Feminine muscularity, Naomi Jaffa's The Last Hour of Sleep

Naomi Jaffa is perhaps best known for her old job as Director of the Poetry Trust and driving force behind the Aldeburgh Poetry Festival. However, she’s also a poet herself. I was dimly aware of this fact, but Anthony Wilson’s recommendation of her recent pamphlet, Driver, brought my interest into focus. Of course, being contrary, I decided to begin exploring her work by going back to the start and getting hold of her first chapbook, The Last Hour of Sleep, which was published by Five Leaves back in 2003.

It’s a remarkable book.

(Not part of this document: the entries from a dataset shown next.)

(** Inside an active timer, a nested [enter(); exit()] leaves the whole
    world as it is. *)
Lemma nested_enter_exit i measureName s e w c :
  cells w !! i = Some c → 0 < c →
  (createTimer_enter E i s ;; createTimer_exit E i measureName s e) w = (Normal tt, w).
Proof.
  intros Hc Hpos. rewrite bind_eq.
  rewrite (createTimer_enter_eq E i s w c Hc).
  rewrite (bool_decide_eq_false_2 (c = 0)) by lia.
  unfold mret, M_ret. cbv beta iota.
  rewrite (createTimer_exit_eq E i measureName s e _ (c + 1))
    by (eapply lookup_with_cells_insert, Hc).
  rewrite (bool_decide_eq_false_2 (c + 1 = 1)) by lia.
  rewrite (bool_decide_eq_false_2 (c + 1 < 1)) by lia.
  rewrite with_cells_insert_insert.
  replace (c + 1 - 1) with c by lia.
  rewrite (with_cells_insert_id i c w Hc). reflexivity.
Qed.

(** C1: the timer that [createTimer] returns starts with its counter at
    0.  Wherever the counter is 0, [enter(); enter(); exit()] has the
    outcome and leaves the world of the first [enter()] alone: the nested
    pair records no mark and no measure, and the counter is 1 afterwards.
    The next [exit()] then takes the counter to 0, records
    [mark(endMarkName)] and then [measure(measureName, startMarkName,
    endMarkName)].  In general, with the counter at [c], [enter()] records
    the start mark exactly when [c] is 0, and [exit()] records the end mark
    and the measure when [c] is 1 and nothing when [c] is greater. *)
Theorem timer_records_on_outermost_calls
    (measureName startMarkName endMarkName : string) (w : World) :
  let i := length (cells w) in
  let t := timer_object E i measureName startMarkName endMarkName in
  let w0 := with_cells (λ l, l ++ [0]) w in
  createTimer E measureName startMarkName endMarkName w = (Normal t, w0)
  ∧ cells w0 !! i = Some 0
  ∧ (∀ w', cells w' !! i = Some 0 →
       (enter t ;; enter t ;; exit t) w' = enter t w'
       ∧ (∀ w1, (enter t ;; enter t ;; exit t) w' = (Normal tt, w1) →
            cells w1 !! i = Some 1
            ∧ exit t w1 =
                (mark E endMarkName ;;
                 measure E measureName (Some startMarkName) (Some endMarkName))
                  (with_cells (<[i := 0]>) w1)))
  ∧ (∀ c w', cells w' !! i = Some c →
       enter t w' =
         (if bool_decide (c = 0) then mark E startMarkName else mret tt)
           (with_cells (<[i := c + 1]>) w')
       ∧ (1 < c → exit t w' = (Normal tt, with_cells (<[i := c - 1]>) w'))
       ∧ (c = 1 →
          exit t w' =
            (mark E endMarkName ;;
             measure E measureName (Some startMarkName) (Some endMarkName))
              (with_cells (<[i := 0]>) w'))).
Proof.
  intros i t w0.
  assert (Henter : ∀ w', cells w' !! i = Some 0 →
            enter t w' = mark E startMarkName (with_cells (<[i := 1]>) w')).
  { intros w' Hc. cbn [enter t timer_object].
    rewrite (createTimer_enter_eq E i _ w' 0 Hc). reflexivity. }
  assert (Hafter : ∀ w' o w1, cells w' !! i = Some 0 →
            enter t w' = (o, w1) → cells w1 !! i = Some 1).
  { intros w' o w1 Hc H. rewrite (Henter w' Hc) in H.
    pose proof (mark_same_cells startMarkName (with_cells (<[i := 1]>) w')) as Hsame.
    rewrite H in Hsame. cbn [snd] in Hsame. rewrite Hsame.
    eapply lookup_with_cells_insert, Hc. }
  assert (Hseq : ∀ w', cells w' !! i = Some 0 →
            (enter t ;; enter t ;; exit t) w' = enter t w').
  { intros w' Hc. rewrite bind_eq.
    destruct (enter t w') as [[[]|ex] w1] eqn:H1; [|reflexivity].
    apply (nested_enter_exit i measureName startMarkName endMarkName w1 1);
      [eapply Hafter; [exact Hc | exact H1] | lia]. }
  split; [reflexivity|]. split; [apply fresh_cell|]. split.
  - intros w' Hc0. split; [apply Hseq, Hc0|].
    intros w1 Hrun. rewrite (Hseq w' Hc0) in Hrun.
    pose proof (Hafter _ _ _ Hc0 Hrun) as Hc. split; [exact Hc|].
    cbn [exit t timer_object]. rewrite (createTimer_exit_eq E i _ _ _ w1 1 Hc). reflexivity.
  - intros c w' Hc. split; [|split].
    + apply createTimer_enter_eq, Hc.
    + intros Hgt. cbn [exit t timer_object]. rewrite (createTimer_exit_eq E i _ _ _ w' c Hc).
      rewrite (bool_decide_eq_false_2 (c = 1)) by lia.
      rewrite (bool_decide_eq_false_2 (c < 1)) by lia. reflexivity.
    + intros ->. cbn [exit t timer_object].
      rewrite (createTimer_exit_eq E i _ _ _ w' 1 Hc). reflexivity.
Qed.

(** [mark] and [measure] return on a well-formed world. *)
Lemma mark_returns markName w :
  well_formed w → ∃ w', mark E markName w = (Normal tt, w').
Proof.
  intros Hwf. destruct (enabled (fac w)) eqn:Hon.
  - destruct (Hwf Hon) as ([cs Hcs] & [ms Hms] & _).
    rewrite (mark_enabled E markName w ms cs Hon Hms Hcs).
    match goal with
    | |- context [profilerEvent E markName ?w1] =>
        destruct (profilerEvent_returns E markName w1) as (w' & -> & _)
    end.
    exists w'. reflexivity.
  - exists w. apply mark_disabled, Hon.
Qed.

Lemma measure_returns measureName s e w :
  well_formed w → ∃ w', measure E measureName s e w = (Normal tt, w').
Proof.
  intros Hwf. destruct (enabled (fac w)) eqn:Hon.
  - destruct (Hwf Hon) as (_ & [ms Hms] & [m Hm]).
    destruct (measure_adds measureName s e w ms m Hon Hms Hm) as (d & wa & w' & _ & _ & -> & _).
    exists w'. reflexivity.
  - exists w. apply measure_disabled, Hon.
Qed.

(** One call on a timer whose counter is [c], an [exit()] only when [c]
    is positive: the counter moves by one, the outcome is not a failure of
    [Debug.fail], and it is normal on a well-formed world, which stays so. *)
Lemma call_timer_balanced i measureName s e (tc : TimerCall) w c :
  cells w !! i = Some c → (tc = Exit → 0 < c) →
  ∃ o w',
    call_timer (timer_object E i measureName s e) tc w = (o, w')
    ∧ cells w' !! i = Some (match tc with Enter => c + 1 | Exit => c - 1 end)
    ∧ (∀ message, o ≠ Thrown (DebugFailure message))
    ∧ (well_formed w → o = Normal tt ∧ well_formed w').
Proof.
  intros Hc Hpos. destruct tc; cbn [call_timer enter exit timer_object].
  - rewrite (createTimer_enter_eq E i s w c Hc).
    set (w1 := with_cells (<[i := c + 1]>) w).
    assert (Hc1 : cells w1 !! i = Some (c + 1)) by (eapply lookup_with_cells_insert, Hc).
    destruct (bool_decide (c = 0)).
    + destruct (mark E s w1) as [o w'] eqn:Hrun. exists o, w'.
      split; [reflexivity|]. split; [|split].
      * pose proof (mark_same_cells s w1) as H. rewrite Hrun in H. cbn [snd] in H.
        rewrite H. exact Hc1.
      * intros message. pose proof (mark_never_fails E s w1 message) as H.
        rewrite Hrun in H. exact H.
      * intros Hwf. destruct (mark_returns s w1 Hwf) as (w2 & Hw2).
        pose proof (call_well_formed E (CallMark s) w1 Hwf) as H. cbn [call] in H.
        rewrite Hrun in H. rewrite Hw2 in Hrun. injection Hrun as <- <-. auto.
    + exists (Normal tt), w1. split; [reflexivity|]. split; [exact Hc1|].
      split; [discriminate | auto].
  - specialize (Hpos eq_refl).
    rewrite (createTimer_exit_eq E i measureName s e w c Hc).
    set (w1 := with_cells (<[i := c - 1]>) w).
    assert (Hc1 : cells w1 !! i = Some (c - 1)) by (eapply lookup_with_cells_insert, Hc).
    rewrite (bool_decide_eq_false_2 (c < 1)) by lia.
    destruct (bool_decide (c = 1)).
    + destruct ((mark E e ;; measure E measureName (Some s) (Some e)) w1) as [o w'] eqn:Hrun.
      exists o, w'. split; [reflexivity|]. split; [|split].
      * pose proof (mark_measure_same_cells measureName s e w1) as H.
        rewrite Hrun in H. cbn [snd] in H. rewrite H. exact Hc1.
      * intros message.
        pose proof (never_fails_bind (mark E e) (λ _, measure E measureName (Some s) (Some e))
          (mark_never_fails E e) (λ _, measure_never_fails E measureName (Some s) (Some e))
          w1 message) as H.
        rewrite Hrun in H. exact H.
      * intros Hwf. rewrite bind_eq in Hrun.
        destruct (mark_returns e w1 Hwf) as (w2 & Hw2).
        pose proof (call_well_formed E (CallMark e) w1 Hwf) as Hwf2. cbn [call] in Hwf2.
        rewrite Hw2 in Hrun, Hwf2. cbn [snd] in Hwf2.
        destruct (measure_returns measureName (Some s) (Some e) w2 Hwf2) as (w3 & Hw3).
        pose proof (call_well_formed E (CallMeasure measureName (Some s) (Some e)) w2 Hwf2) as H.
        cbn [call] in H. rewrite Hw3 in Hrun, H. injection Hrun as <- <-. auto.
    + exists (Normal tt), w1. split; [reflexivity|]. split; [exact Hc1|].
      split; [discriminate | auto].
Qed.

Lemma run_timer_balanced i measureName s e (cs : list TimerCall) :
  ∀ w c, cells w !! i = Some c → 0 ≤ c → balanced_from c cs = true →
  (∀ message, (run_timer (timer_object E i measureName s e) cs w).1
              ≠ Thrown (DebugFailure message))
  ∧ (well_formed w → ∃ w', run_timer (timer_object E i measureName s e) cs w = (Normal tt, w')).
Proof.
  unfold run_timer. induction cs as [|tc cs IH]; intros w c Hc Hc0 Hbal.
  - split; [discriminate|]. intros _. exists w. reflexivity.
  - cbn [map sequence_]. rewrite bind_eq.
    assert (Hstep : (tc = Exit → 0 < c)
                    ∧ 0 ≤ match tc with Enter => c + 1 | Exit => c - 1 end
                    ∧ balanced_from (match tc with Enter => c + 1 | Exit => c - 1 end) cs = true).
    { destruct tc; cbn [balanced_from] in Hbal.
      - split; [discriminate|]. split; [lia | exact Hbal].
      - apply andb_true_iff in Hbal. destruct Hbal as [Hpos Hbal].
        apply bool_decide_eq_true_1 in Hpos. split; [auto|]. split; [lia | exact Hbal]. }
    destruct Hstep as (Hpos & Hc0' & Hbal').
    destruct (call_timer_balanced i measureName s e tc w c Hc Hpos)
      as (o & w1 & -> & Hc1 & Hnf & Hwf).
    destruct (IH w1 _ Hc1 Hc0' Hbal') as [IHnf IHwf].
    split.
    + intros message. destruct o as [[]|ex]; [apply IHnf | apply Hnf].
    + intros Hw. destruct (Hwf Hw) as [-> Hw1]. apply IHwf, Hw1.
Qed.

(** C2: on the timer that [createTimer] returns, an [exit()] with no
    [enter()] before it ends in the failure of [Debug.fail], with its
    message, thrown and not returned, and it leaves the counter at -1, not
    clamped; so does every [exit()] at a counter that is not positive.  In
    a sequence of calls in which no prefix has more exits than the enters
    still open, the failure is not reached, and on a well-formed world the
    sequence returns. *)
Theorem exit_without_enter_fails
    (measureName startMarkName endMarkName : string) (w : World) :
  let i := length (cells w) in
  let t := timer_object E i measureName startMarkName endMarkName in
  let w0 := with_cells (λ l, l ++ [0]) w in
  createTimer E measureName startMarkName endMarkName w = (Normal t, w0)
  ∧ exit t w0 =
      (Thrown (DebugFailure "enter/exit count does not match."),
       with_cells (<[i := -1]>) w0)
  ∧ (∀ c w', cells w' !! i = Some c → c ≤ 0 →
       exit t w' =
         (Thrown (DebugFailure "enter/exit count does not match."),
          with_cells (<[i := c - 1]>) w'))
  ∧ (∀ cs, balanced cs = true →
       (∀ message, (run_timer t cs w0).1 ≠ Thrown (DebugFailure message))
       ∧ (well_formed w → ∃ w1, run_timer t cs w0 = (Normal tt, w1)))
  ∧ (∀ cs c w', cells w' !! i = Some c → 0 ≤ c → balanced_from c cs = true →
       (∀ message, (run_timer t cs w').1 ≠ Thrown (DebugFailure message))
       ∧ (well_formed w' → ∃ w1, run_timer t cs w' = (Normal tt, w1))).
Proof.
  intros i t w0.
  assert (Hfresh : cells w0 !! i = Some 0) by apply fresh_cell.
  assert (Hfail : ∀ c w', cells w' !! i = Some c → c ≤ 0 →
            exit t w' =
              (Thrown (DebugFailure "enter/exit count does not match."),
               with_cells (<[i := c - 1]>) w')).
  { intros c w' Hc Hle. cbn [exit t timer_object].
    rewrite (createTimer_exit_eq E i _ _ _ w' c Hc).
    rewrite (bool_decide_eq_false_2 (c = 1)) by lia.
    rewrite (bool_decide_eq_true_2 (c < 1)) by lia. reflexivity. }
  split; [reflexivity|]. split; [apply (Hfail 0 w0 Hfresh); lia|]. split; [exact Hfail|].
  split.
  - intros cs Hbal.
    apply (run_timer_balanced i measureName startMarkName endMarkName cs w0 0 Hfresh);
      [lia | exact Hbal].
  - intros cs c w' Hc Hc0 Hbal.
    apply (run_timer_balanced i measureName startMarkName endMarkName cs w' c Hc Hc0 Hbal).
Qed.

(** *** Iterating over the measures *)

Lemma world_after_never_enabled (cs : list Call) :
  CallEnable ∉ cs → never_enabled (world_after E cs).
Proof.
  intros Hcs. refine (run_preserves E never_enabled cs _ initial_world _).
  - intros c Hc. apply call_never_enabled. intros ->. exact (Hcs Hc).
  - unfold never_enabled, on_data. cbn. auto.
Qed.

Lemma run_initialized (cs : list Call) :
  ∀ w w', initialized w ∨ CallEnable ∈ cs →
          run E cs w = (Normal tt, w') → initialized w'.
Proof.
  unfold run. induction cs as [|c cs IH]; intros w w' Hinit Hrun.
  - injection Hrun as <-. destruct Hinit as [H|H]; [exact H|].
    apply not_elem_of_nil in H. contradiction.
  - cbn [map sequence_] in Hrun. rewrite bind_eq in Hrun.
    destruct (call E c w) as [[[]|ex] w1] eqn:Hcall; [|discriminate].
    apply (IH w1 w'); [|exact Hrun].
    destruct Hinit as [H|H].
    + left. pose proof (call_initialized E c w H) as H1. rewrite Hcall in H1. exact H1.
    + apply elem_of_cons in H. destruct H as [<-|H]; [|right; exact H].
      left. pose proof (enable_initialized E w) as H1. cbn [call] in Hcall.
      rewrite Hcall in H1. exact H1.
Qed.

A detailing of its qualities might theoretically provide insufficient insight, but there is a definite usefulness in listing them, as its surprising juxtapositions and delicately achieved combinations of theme and technique are key to any understanding of The Last Hour of Sleep. In Jaffa’s hands, the everyday becomes disturbing, the ordinary becomes startling, bold expressions of sexuality become matter-of-fact, clear-cut emotions become loaded with ambiguity, straightforward lines become complex.

The ending to “Weekend” provides one such example:

“…That winter, another weekend, holed-up beside a lake
in a log cabin in Jaffrey, New Hampshire, you opted out

of our fantasy with us and your best friend, Richard. I still wonder
what you felt looking down through the banisters,

why you risked leaving us in front of the fire, seeing
much too clearly what you were missing.”

Such long lines are notoriously difficult to pace and control, but Jaffa’s sense of cadence is surefooted here. Moreover, her juggling of pronouns and prepositions is so clear and precise that it almost goes unnoticed. And then there’s the incredibly skilled manipulation of “risked”. Jaffa turns the verb on its head, making the reader wonder just who was risking more, what they were risking, whether this piece itself is a fantasy or reality. The poem’s feminine muscularity is striking.

The Last Hour of Sleep is packed with such instances of verbs being invested with fresh meanings, as in the following extract from “Unrehearsed”:

“…When skin no longer breathes it yellows and grows cold,
one-sided conversation soon runs dry,
trousers stain and smell without embarrassment.
Everything and nothing is too late…”

Of course, breathing wouldn’t initially be associated with skin. However, Jaffa pulls off the achievement of jolting the reader with this surprise before making it feel natural and inevitable, thus reinvigorating and strengthening the verb’s power.

This extract also highlights Jaffa’s deft use of juxtapositions. Not only is an everyday detail followed by the invocation of abstracts but those two apparently opposing abstracts – nothing and everything - are conflated and given the same quality.

The Last Hour of Sleep is an exceptional pamphlet. It goes without saying that I’ll be seeking out Driver as soon as possible, while a full collection from Naomi Jaffa would be a thing of wonder.